Ecuador: Ein Drittweltstaat kalkuliert neu

 

"Mitte September mußte unser Werk in Guayaquil geschlossen werden. Davon sind 92 Mitarbeiter betroffen. Die Fabrik produzierte Glühbirnen für Ecuador, Venezuela, Kolumbien und Peru. In Ecuador und Venezuela ging die Nachfrage nach Glühlampen in den letzten beiden Jahren dramatisch zurück, da die Regierungen beider Länder verstärkt energiesparende Beleuchtung fördern." Das ist in der Mitarbeiterzeitschrift des Lampenherstellers Osram zu lesen. Der Verlust der Arbeitsplätze wurde obligatorischerweise beklagt, gleichzeitig darauf hingewiesen, daß die Werkschließung für die Siemens-Tochter Osram nun wirklich kein Verlust sei.

Was ist dem zu entnehmen?
1. Ecuador hat offenbar eine neue Kostenrechnung angestellt. Nach der lohnen sich die Kosten für die Bereitstellung der Produktionsbedingungen für auswärtiges Kapital sowie die Folgekosten der Produktion - in diesem Fall zumindest - nicht. Jedenfalls erscheint es dem ecuadorianischen Staat kostengünstiger, Ware auswärts einzukaufen.
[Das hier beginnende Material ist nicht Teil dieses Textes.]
Lemma decode_triple a b c buf n :
  sextet_char a -> sextet_char b -> sextet_char c -> (n mod 4 = 0)%nat ->
  decode_loop (String a (String b (String c ""))) buf 0 n =
  if table c mod 4 =? 0
  then Ok (String (chr (table a * 4 + table b / 16)) (String (chr (table b mod 16 * 16 + table c / 4)) ""))
  else Throw (Exn std_runtime_error "invalid base64url padding bits").
Proof.
  intros Sa Sb Sc Hn. destruct (decode_bytes a b c c buf Sa Sb Sc Sc) as (Hy & _ & Hz & Hr & _).
  rewrite decode_0, decode_6, decode_4 by done. rewrite Hy, Hz. cbn [decode_loop].
  change (S (S (S n))) with (3 + n)%nat. rewrite group_length by done. cbn [Nat.modulo Nat.divmod Nat.sub snd Nat.eqb].
  change (Z.shiftl 1 2 - 1) with (Z.ones 2). rewrite Z.land_ones by lia. change (2 ^ 2) with 4.
  rewrite Hr. simpl (0 <? 2). by destruct (table c mod 4 =? 0).
Qed.

Lemma sextet_alpha v : 0 <= v < 64 -> sextet_char (alpha_at v).
Proof. intros H. split; [by apply alpha_not_skipped|]. rewrite table_alpha by done. lia. Qed.

Lemma str_ind3 (P : string -> Prop) :
  P "" -> (forall a, P (String a "")) -> (forall a b, P (String a (String b ""))) ->
  (forall a b c s, P s -> P (String a (String b (String c s)))) -> forall s, P s.
Proof.
  intros H0 H1 H2 H3 s. assert (H : P s /\ (forall a, P (String a s)) /\ (forall a b, P (String a (String b s)))).
  { induction s as [|c s (I0 & I1 & I2)]; [by auto|]. split; [apply I1|]. split; [intros a'; apply I2|].
    intros a b. by apply H3, I0. }
  apply H.
Qed.

Lemma str_ind4 (P : string -> Prop) :
  P "" -> (forall a, P (String a "")) -> (forall a b, P (String a (String b ""))) ->
  (forall a b c, P (String a (String b (String c "")))) ->
  (forall a b c d s, P s -> P (String a (String b (String c (String d s))))) -> forall s, P s.
Proof.
  intros H0 H1 H2 H3 H4 s.
  assert (H : P s /\ (forall a, P (String a s)) /\ (forall a b, P (String a (String b s))) /\
              (forall a b c, P (String a (String b (String c s))))).
  { induction s as [|c s (I0 & I1 & I2 & I3)]; [by auto|]. split; [apply I1|]. split; [intros a'; apply I2|].
    split; [intros a b; apply I3|]. intros a b d. by apply H4, I0. }
  apply H.
Qed.

Lemma chr_split_1 c : chr (code c / 4 * 4 + (code c mod 4 * 16) / 16) = c.
Proof. transitivity (chr (code c)); [f_equal; dlia | apply chr_code]. Qed.

Lemma decode_encode s : forall buf buf' n, (n mod 4 = 0)%nat ->
  decode_loop (encode_loop s buf 0) buf' 0 n = Ok s.
Proof.
  induction s as [|a|a b|a b c s IH] using str_ind3; intros buf buf' n Hn.
  - change (encode_loop "" buf 0) with "". unfold decode_loop. by rewrite Hn.
  - pose proof (code_range a). rewrite encode_one, decode_pair by (done || apply sextet_alpha; dlia).
    rewrite !table_alpha by dlia. replace ((code a mod 4 * 16) mod 16) with 0 by dlia. simpl (0 =? 0).
    by rewrite chr_split_1.
  - pose proof (code_range a). pose proof (code_range b).
    rewrite encode_two, decode_triple by (done || apply sextet_alpha; dlia).
    rewrite !table_alpha by dlia. replace ((code b mod 16 * 4) mod 4) with 0 by dlia. simpl (0 =? 0).
    replace (code a / 4 * 4 + (code a mod 4 * 16 + code b / 16) / 16) with (code a) by dlia.
    replace ((code a mod 4 * 16 + code b / 16) mod 16 * 16 + code b mod 16 * 4 / 4) with (code b) by dlia.
    by rewrite !chr_code.
  - pose proof (code_range a). pose proof (code_range b). pose proof (code_range c).
    destruct (encode_three a b c s buf) as [buf1 ->].
    edestruct decode_four as [buf2 ->]; [apply sextet_alpha; dlia..|].
    rewrite IH by (rewrite Nat.add_comm; by apply group_length). rewrite bind_ok, !table_alpha by dlia.
    replace (code a / 4 * 4 + (code a mod 4 * 16 + code b / 16) / 16) with (code a) by dlia.
    replace ((code a mod 4 * 16 + code b / 16) mod 16 * 16 + (code b mod 16 * 4 + code c / 64) / 4)
      with (code b) by dlia.
    replace ((code b mod 16 * 4 + code c / 64) mod 4 * 64 + code c mod 64) with (code c) by dlia.
    by rewrite !chr_code.
Qed.

(** Decoding an encoding gives the bytes back, for every byte string. *)
Theorem url_encode_decode s : url_decode (url_encode s) = Ok s.
Proof. by apply decode_encode. Qed.

(** ** Every accepted text is an encoding *)

Definition significant (c : ascii) : bool := negb (skipped c).

Lemma decode_filter s : forall buf bits n,
  decode_loop s buf bits n = decode_loop (str_filter significant s) buf bits n.
Proof.
  induction s as [|c s IH]; intros buf bits n; [done|]. cbn [decode_loop str_filter]. unfold significant at 1.
  destruct (skipped c) eqn:E; cbn [negb]; [apply IH|]. cbn [decode_loop]. rewrite E.
  by rewrite <- !IH.
Qed.

Lemma significant_filter s : str_all significant (str_filter significant s) = true.
Proof. induction s as [|c s IH]; [done|]. simpl. destruct (significant c) eqn:E; [simpl; by rewrite E|done]. Qed.

(** A letter that survives decoding has a value. *)
Lemma decode_bad c rest buf bits n s :
  significant c = true -> decode_loop (String c rest) buf bits n = Ok s -> sextet_char c.
Proof.
  unfold significant, sextet_char. intros Hc H. apply negb_true_iff in Hc. split; [done|].
  cbn [decode_loop] in H. rewrite Hc in H. destruct (Z.ltb_spec (table c) 0); [discriminate | done].
Qed.

Lemma alpha_of_table c : sextet_char c -> alpha_at (table c) = c /\ 0 <= table c < 64.
Proof. intros [_ H]. destruct (alpha_table c H). split; [done | lia]. Qed.

(** The letters of the bytes of a group of letters. *)
Lemma group_letters va vb vc vd :
  0 <= va < 64 -> 0 <= vb < 64 -> 0 <= vc < 64 -> 0 <= vd < 64 ->
  let x := va * 4 + vb / 16 in let y := vb mod 16 * 16 + vc / 4 in let z := vc mod 4 * 64 + vd in
  0 <= x < 256 /\ 0 <= y < 256 /\ 0 <= z < 256 /\
  x / 4 = va /\ x mod 4 * 16 + y / 16 = vb /\ y mod 16 * 4 + z / 64 = vc /\ z mod 64 = vd.
Proof. cbv zeta. intros. repeat split; dlia. Qed.

Lemma encode_decode t : str_all significant t = true ->
  forall buf buf' n s, (n mod 4 = 0)%nat -> decode_loop t buf 0 n = Ok s -> encode_loop s buf' 0 = t.
Proof.
  induction t as [|a|a b|a b c|a b c d t IH] using str_ind4; intros Hall buf buf' n s Hn H;
    repeat (cbn [str_all] in Hall; apply andb_true_iff in Hall as [? Hall]).
  - unfold decode_loop in H. rewrite Hn in H. by injection H as <-.
  - assert (Sa : sextet_char a) by (eapply decode_bad; eauto). rewrite decode_0 in H by done.
    unfold decode_loop in H. change (S n) with (1 + n)%nat in H. by rewrite group_length in H by done.
  - assert (Sa : sextet_char a) by (eapply decode_bad; eauto). pose proof H as H'. rewrite decode_0 in H' by done.
    assert (Sb : sextet_char b) by (eapply decode_bad; eauto). rewrite decode_pair in H by done.
    destruct (Z.eqb_spec (table b mod 16) 0) as [E|]; [|discriminate]. injection H as <-.
    destruct (alpha_of_table a Sa) as [Ea Ra]. destruct (alpha_of_table b Sb) as [Eb Rb].
    rewrite encode_one, code_chr by dlia.
    replace ((table a * 4 + table b / 16) / 4) with (table a) by dlia.
    replace ((table a * 4 + table b / 16) mod 4 * 16) with (table b) by dlia. by rewrite Ea, Eb.
  - assert (Sa : sextet_char a) by (eapply decode_bad; eauto). pose proof H as H'. rewrite decode_0 in H' by done.
    assert (Sb : sextet_char b) by (eapply decode_bad; eauto). rewrite decode_6 in H' by done.
    apply bind_Ok_inv in H' as (o & H' & _).
    assert (Sc : sextet_char c) by (eapply decode_bad; eauto). rewrite decode_triple in H by done.
    destruct (Z.eqb_spec (table c mod 4) 0) as [E|]; [|discriminate]. injection H as <-.
    destruct (alpha_of_table a Sa) as [Ea Ra]. destruct (alpha_of_table b Sb) as [Eb Rb].
    destruct (alpha_of_table c Sc) as [Ec Rc].
    destruct (group_letters _ _ _ 0 Ra Rb Rc ltac:(lia)) as (Hx & Hy & Hz & G1 & G2 & G3 & _).
    rewrite encode_two, !code_chr by done. rewrite G1, G2, Ea, Eb.
    replace ((table b mod 16 * 16 + table c / 4) mod 16 * 4) with (table c) by dlia. by rewrite Ec.
  - assert (Sa : sextet_char a) by (eapply decode_bad; eauto). pose proof H as H'. rewrite decode_0 in H' by done.
    assert (Sb : sextet_char b) by (eapply decode_bad; eauto). rewrite decode_6 in H' by done.
    apply bind_Ok_inv in H' as (o & H' & _).
    assert (Sc : sextet_char c) by (eapply decode_bad; eauto). rewrite decode_4 in H' by done.
    apply bind_Ok_inv in H' as (o' & H' & _). assert (Sd : sextet_char d) by (eapply decode_bad; eauto).
    destruct (decode_four a b c d t buf n Sa Sb Sc Sd) as [buf1 E]. rewrite E in H.
    apply bind_Ok_inv in H as (out & Ht & Hs). injection Hs as <-.
    destruct (alpha_of_table a Sa) as [Ea Ra]. destruct (alpha_of_table b Sb) as [Eb Rb].
    destruct (alpha_of_table c Sc) as [Ec Rc]. destruct (alpha_of_table d Sd) as [Ed Rd].
    destruct (group_letters _ _ _ _ Ra Rb Rc Rd) as (Hx & Hy & Hz & G1 & G2 & G3 & G4).
    edestruct encode_three as [buf2 ->]. rewrite !code_chr by done. rewrite G1, G2, G3, G4, Ea, Eb, Ec, Ed.
    do 4 f_equal. eapply IH; [exact Hall | | exact Ht]. rewrite Nat.add_comm. by apply group_length.
Qed.

(** [url_decode] accepts no second spelling of the same bytes: what it
    accepts is, padding and line ends aside, exactly the encoding of the
    result, so two accepted texts of the same bytes have the same letters. *)
Theorem url_decode_canonical t s :
  url_decode t = Ok s -> str_filter significant t = url_encode s.
Proof.
  unfold url_decode. rewrite decode_filter. intros H. symmetry.
  by apply (encode_decode _ (significant_filter t) 0 0 0 s).
Qed.

Lemma url_decode_canonical_witness : str_filter significant "aGVsbG8=" = url_encode "hello".
Proof. apply (url_decode_canonical "aGVsbG8=" "hello"). vm_compute. reflexivity. Defined.

End Base64.

(** ** Strings (src/utils/Strings.hpp) *)
Module Strings.

(** [kTrimChars]. *)
Definition trim_char (c : ascii) : bool :=
  Ascii.eqb c " " || Ascii.eqb c (ascii_of_nat 9) || Ascii.eqb c (ascii_of_nat 13) || Ascii.eqb c (ascii_of_nat 10).

Definition str_last (s : string) : option ascii :=
  match str_rev s with "" => None | String c _ => Some c end.

(** [path_is_public]: src/utils/Strings.hpp:63-74; the set as a list. *)
Definition path_is_public (public_paths : list string) (path : string) : bool :=
  existsb (String.eqb path) public_paths
  || existsb (fun p => match str_last p with
                       | Some "*"%char => String.prefix (str_take (size p - 1) p) path
                       | _ => false
                       end) public_paths.

Fixpoint find_first_not (p : ascii -> bool) (s : string) : option nat :=
  match s with
  | "" => None
  | String c r => if p c then S <$> find_first_not p r else Some O
  end.

Fixpoint find_last_not (p : ascii -> bool) (s : string) : option nat :=
  match s with
  | "" => None
  | String c r => match find_last_not p r with
                  | Some n => Some (S n)
                  | None => if p c then None else Some O
                  end
  end.

(** [trim]: src/utils/Strings.hpp:92-98. *)
Definition trim (s : string) : string :=
  match find_first_not trim_char s, find_last_not trim_char s with
  | Some a, Some b => str_take (b - a + 1) (str_drop a s)
  | _, _ => ""
  end.

(** [split_csv_vec]: src/utils/Strings.hpp:103-117.  [getline] yields no piece
    after a final separator, which the loop would drop as empty anyway. *)
Definition split_csv_vec (csv : string) : list string :=
  filter (fun t => t <> "") (map trim (pieces "," csv)).

(** [mask_email]: src/utils/Strings.hpp:132-140. *)
Definition mask_email (email : string) : string :=
  if (size email =? 0)%nat then email
  else
    let '(local, domain) :=
      match str_find "@" email with
      | None => (email, "")
      | Some n => (str_take n email, str_drop n email)
      end in
    let masked := if (1 <? size local)%nat then str_take 1 local +:+ "***" else "***" in
    masked +:+ domain.

Example mask_ex : mask_email "john.doe@example.com" = "j***@example.com".
Proof. vm_compute. reflexivity. Qed.
Example csv_ex : split_csv_vec " a, b ,,c " = ["a"; "b"; "c"].
Proof. vm_compute. reflexivity. Qed.

Lemma find_first_not_all p s : find_first_not p s = None <-> str_all p s = true.
Proof.
  induction s as [|c s IH]; simpl; [done|]. destruct (p c); simpl; [|done].
  rewrite <- IH. destruct (find_first_not p s); simpl; split; done.
Qed.

Lemma find_last_not_all p s : find_last_not p s = None <-> str_all p s = true.
Proof.
  induction s as [|c s IH]; simpl; [done|]. destruct (find_last_not p s) as [n|].
  - split; [done|]. intros [_ H]%andb_true_iff. by apply IH in H.
  - destruct (p c); simpl; [|done]. by rewrite <- IH.
Qed.

Lemma find_first_not_split p s n :
  find_first_not p s = Some n ->
  exists c, s = str_take n s +:+ String c (str_drop (S n) s) /\ str_drop n s = String c (str_drop (S n) s) /\
    str_all p (str_take n s) = true /\ p c = false.
Proof.
  revert n. induction s as [|c s IH]; intros n H; [done|]. simpl in H. destruct (p c) eqn:E.
  - destruct (find_first_not p s) as [m|]; [|done]. injection H as <-.
    destruct (IH m eq_refl) as (d & H1 & H2 & H3 & H4). exists d. simpl. rewrite E. split; [by f_equal|]. done.
  - injection H as <-. exists c. simpl. done.
Qed.

Lemma find_last_not_split p s n :
  find_last_not p s = Some n ->
  (n < size s)%nat /\ str_all p (str_drop (S n) s) = true /\
  exists c r, str_take (S n) s = str_take n s +:+ String c "" /\ p c = false /\ r = str_take n s.
Proof.
  unfold size. revert n. induction s as [|c s IH]; intros n H; [done|]. simpl in H.
  destruct (find_last_not p s) as [m|] eqn:E.
  - injection H as <-. destruct (IH m eq_refl) as (H1 & H2 & d & r & H3 & H4 & _).
    split; [simpl; lia|]. split; [exact H2|]. exists d, (str_take (S m) (String c s)).
    split; [|done]. change (str_take (S (S m)) (String c s)) with (String c (str_take (S m) s)). by rewrite H3.
  - destruct (p c) eqn:Ec; [done|]. injection H as <-. simpl. split; [lia|].
    split; [by apply find_last_not_all in E; destruct s|]. exists c, "". by destruct s.
Qed.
Außerdem schafft er sich eine - zumindest mutmaßliche - Diskriminierung durch Osram vom Hals, der zufolge jene Firma ja nur minderwertige Glühbirnen vor Ort produzieren läßt und nicht die höherwertigen Energiesparlampen. Dabei waren die Osram-Investitionen ja wohl nur rücksichtsvoll auf die geringe Kaufkraft der einheimischen Bevölkerung zugeschnitten...
2. Den Global Player Osram stört die Schließung des Werkes wenig. Der Produktionsausfall dort kann anderswo lässig aufgefangen werden. Und die Produktion von DULUX-Energiesparlampen in Augsburg ist längst nicht weniger mehrwertträchtig als die Produktion herkömmlicher Glühbirnen in der Dritten Welt. Osram wird sich über eine diesbezügliche Nachfrage aus Südamerika sicher auch freuen. Chinesische Konkurrenten auf diesem Sektor fürchtet die Firma nicht.
3. Bleiben die, die ihren Arbeitsplatz und damit ihr Ein- und Auskommen verloren haben. Die haben nun die Freiheit, sich nach den neuen Erwerbsmöglichkeiten umzusehen, die es nicht gibt. Aber vielleicht bringt ja ihr Staat das Kunststück fertig, mit dem seinerseits eingesparten Geld ihnen zumindest eiserne Reistöpfe und Suppenküchen zu finanzieren. Der Bevölkerung Ecuadors Energiesparleuchten subventionieren will er offenbar ja auch noch.
4. Es zeugt nicht gerade von einer Kenntnis der Weltökonomie, auf eine südamerikanische "bolivarische" Revolution als eine Bewegung zu hoffen, die dem Imperialismus Grenzen aufzeigen würde können: Die Staaten selber kämpfen um ihre Selbstbehauptung in der kapitalistischen Weltordnung. (Dazu gehört im übrigen auch das Heischen nach imperialistischer Anerkennung hinsichtlich ihres fortschrittlichen, in diesem Falle ökologischen Problembewußtseins, das ja mittlerweile ausgiebig - vor allem mit dem Hinweis auf die Klimakatastrofe - verlangt wird!) Dafür, für diese Selbstbehauptung, ihr Volk einspannen zu können und das auch noch als ein selbstbewußtes, ist angesichts dessen Armut eine ziemliche Idealvorstellung. Allein der Versuch wird seitens des Imperialismus dahingehend beobachtet, ob dabei nicht Unzufriedenheit entsteht, welche geschürt und ausgenutzt werden kann.

Fazit: Nicht die imperialistische Welt stößt auf Grenzen in der Dritten Welt, vielmehr ein Drittweltstaat wie Ecuador stößt, welche Kalkulationen er auch anstellt, auf imperialistische Bedingungen als Angebote, die ihm Grenzen setzen.